1. I am a mediocre cook and have little interest in the culinary arts. Yet, there is one cookbook in my library called, A Treasure For My Daughter that will remain on my shelves forever. I keep it not for the recipes but for the inscription from my late father written inside the front cover. As you can see, he was a man of very few words who didn’t even see the need to sign "Dad" in his best wishes to me. How I wish he had. Still, I do know he treasured me. And what daughter doesn’t want to know that?
2. In 2008 I circumnavigated the globe for three months with Semester At Sea. To a little girl of six, 90 days is a very long time to be away from her grandmother. I can still envision my sweet little granddaughter, Lotus, meeting me at the airport on my return with a bouquet of wilting tulips and a sign that said, "I Missed You Bubby." Lotus is a teenager now but that sign is permanently affixed to my bulletin board. There is no way I will ever part with it!
3. Nor will I ever let go of grandson Josh’s FISH FANTASY sculpture he created for me when he was four, eleven years ago on Mothers Day.
4. Or the Bubby's Eatery Menu that granddaughter Jessie painstakingly drew on one of her sleepovers with me.
5.Way back when my daughters Erica and Leslie were teenagers I hired an "older teenager" to keep an eye on them and the household while I was away on a week’s holiday. I guess the three girls bonded and I believe they hosted a party in the interim. When I got back, there was a bouquet of flowers with this card waiting for me.
Need I say more? I keep this card as evidence illustrating that whichever way you look at it, parenting teenagers is simply not easy.
6. I’m hoping that this wonderful gold etched pitcher and glasses really does date back to my maternal grandmother. How I wish I knew more about it. My mother never ever used the set and neither have I. Somehow the situation has never seemed grand enough to risk damaging what I feel are my only objects left from that era and "a precious work of art."

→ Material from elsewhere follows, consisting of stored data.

Lemma written_riff : drop 8 (pcm_wav pcm) = riff.
Proof using Hlength. unfold pcm_wav, wave_header. rewrite Hlength, <- !app_assoc. reflexivity. Qed.
Lemma header_read pos k :
  (0 ≤ pos)%Z → (0 ≤ k)%Z → (pos + k ≤ 36)%Z →
  riff_read riff pos k = take (Z.to_nat k) (drop (Z.to_nat pos) (wave_header (4 * n))).
Proof using Type.
  intros ???. unfold riff_read, riff_size. assert (length (wave_header (4 * n)) = 36) as Hh by done.
  rewrite length_app, Hh, Z.min_l by lia. rewrite drop_app_le by lia. apply take_app_le. rewrite length_drop. lia.
Qed.
Lemma chunk_read_header k name done_ at_ :
  (0 < k)%Z → (0 ≤ done_)%Z → (done_ + k ≤ 16)%Z → (0 ≤ at_)%Z → (at_ + k ≤ 36)%Z →
  chunk_read riff k {| chunk_id := name; chunk_size := 16; size_read := done_; position := at_ |} =
  (take (Z.to_nat k) (drop (Z.to_nat at_) (wave_header (4 * n))),
   {| chunk_id := name; chunk_size := 16; size_read := done_ + k; position := at_ + k |}).
Proof using Type.
  intros. unfold chunk_read. unfold_chunk. rewrite (proj2 (Z.leb_gt _ _)) by lia. rewrite Z.min_l, header_read by lia.
  rewrite length_take, length_drop. assert (length (wave_header (4 * n)) = 36) as -> by done.
  rewrite andb_false_r. repeat f_equal; lia.
Qed.
Lemma written_opens :
  wave_open riff = Ok ({| nchannels := 2; sampwidth := 2; framerate := 48000 |},
                       {| chunk_id := to_bytes "data"; chunk_size := 4 * n; size_read := 0; position := 36 |}).
Proof using Hlength Hsize.
  assert (open_chunk riff 4 = Some {| chunk_id := to_bytes "fmt "; chunk_size := 16; size_read := 0; position := 12 |}) as Hfmt.
  { unfold open_chunk. by rewrite !header_read by lia. }
  assert (open_chunk riff 28 = Some {| chunk_id := to_bytes "data"; chunk_size := 4 * n; size_read := 0; position := 36 |}) as Hdata.
  { unfold open_chunk. rewrite !header_read by lia.
    change (take (Z.to_nat 4) (drop (Z.to_nat (28 + 4)) (wave_header (4 * n)))) with (le_bytes 4 (4 * n)).
    rewrite little_endian_bytes by (cbn; lia). by rewrite le_bytes_length. }
  assert (read_fmt_chunk riff {| chunk_id := to_bytes "fmt "; chunk_size := 16; size_read := 0; position := 12 |}
          = Ok ({| nchannels := 2; sampwidth := 2; framerate := 48000 |},
                {| chunk_id := to_bytes "fmt "; chunk_size := 16; size_read := 16; position := 28 |})) as Hread.
  { unfold read_fmt_chunk. rewrite (chunk_read_header 14) by lia. cbn [fst snd].
    change (take (Z.to_nat 14) (drop (Z.to_nat 12) (wave_header (4 * n))))
      with (le_bytes 2 1 ++ le_bytes 2 2 ++ le_bytes 4 48000 ++ le_bytes 4 192000 ++ le_bytes 2 4).
    rewrite (chunk_read_header 2) by lia. reflexivity. }
  assert (chunk_skip riff {| chunk_id := to_bytes "fmt "; chunk_size := 16; size_read := 16; position := 28 |} = Ok 28%Z) as Hskip.
  { unfold chunk_skip. unfold_chunk. change (28 + (16 - 16 + (if Z.odd 16 then 1 else 0)))%Z with 28%Z.
    rewrite (proj2 (orb_false_iff _ _)); [done|]. split; [done|]. apply Z.ltb_ge. unfold riff_size. rewrite length_app. cbn. lia. }
  unfold wave_open. rewrite header_read by lia. rewrite bool_decide_false by (intros Hne; by apply Hne).
  assert (∃ k, length riff = S (S k)) as [k ->] by (eexists; reflexivity).
  cbn [find_chunks]. rewrite Hfmt. cbn [chunk_id]. rewrite bool_decide_true by done. rewrite Hread. cbn [mbind result_bind fst snd].
  rewrite Hskip. cbn [mbind result_bind]. rewrite Hdata. cbn [chunk_id].
  by rewrite bool_decide_false, bool_decide_true by done.
Qed.
End Written.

7. My website Journeywoman.com targeting women travelers was born in 1996. At that time it was difficult for travel writers with journalism degrees to accept a "without training – renegade" like me who simply said, "I want to write, so I shall." I will be forever grateful to Starwood Hotels and Resorts who, in 2002 recognized my online musing with their Golden Click Award. It was one of those important, helpful steps by the travel industry that contributed to legitimizing the advice being offered in travel blogs today.
8. Finally, I won’t ever disregard the years I was married to the father of my two daughters. Though we have been divorced for over thirty years we have always been able to co-parent and to celebrate important family functions together. This year he flew in to be there when our daughter Leslie stepped into the boxing ring to fight three rounds in her Fight to End Cancer. During this black tie event he and I both proudly took lots of photos of Leslie while unbeknownst to me daughter Erica took photos of us taking those photos (you know what I mean). One of these photos pictured below will happily reside in my "never give away" collection. I think I will cheekily title it, "How we would have looked if we were an old married couple."
Ain’t memories grand? Which ones would you never give away?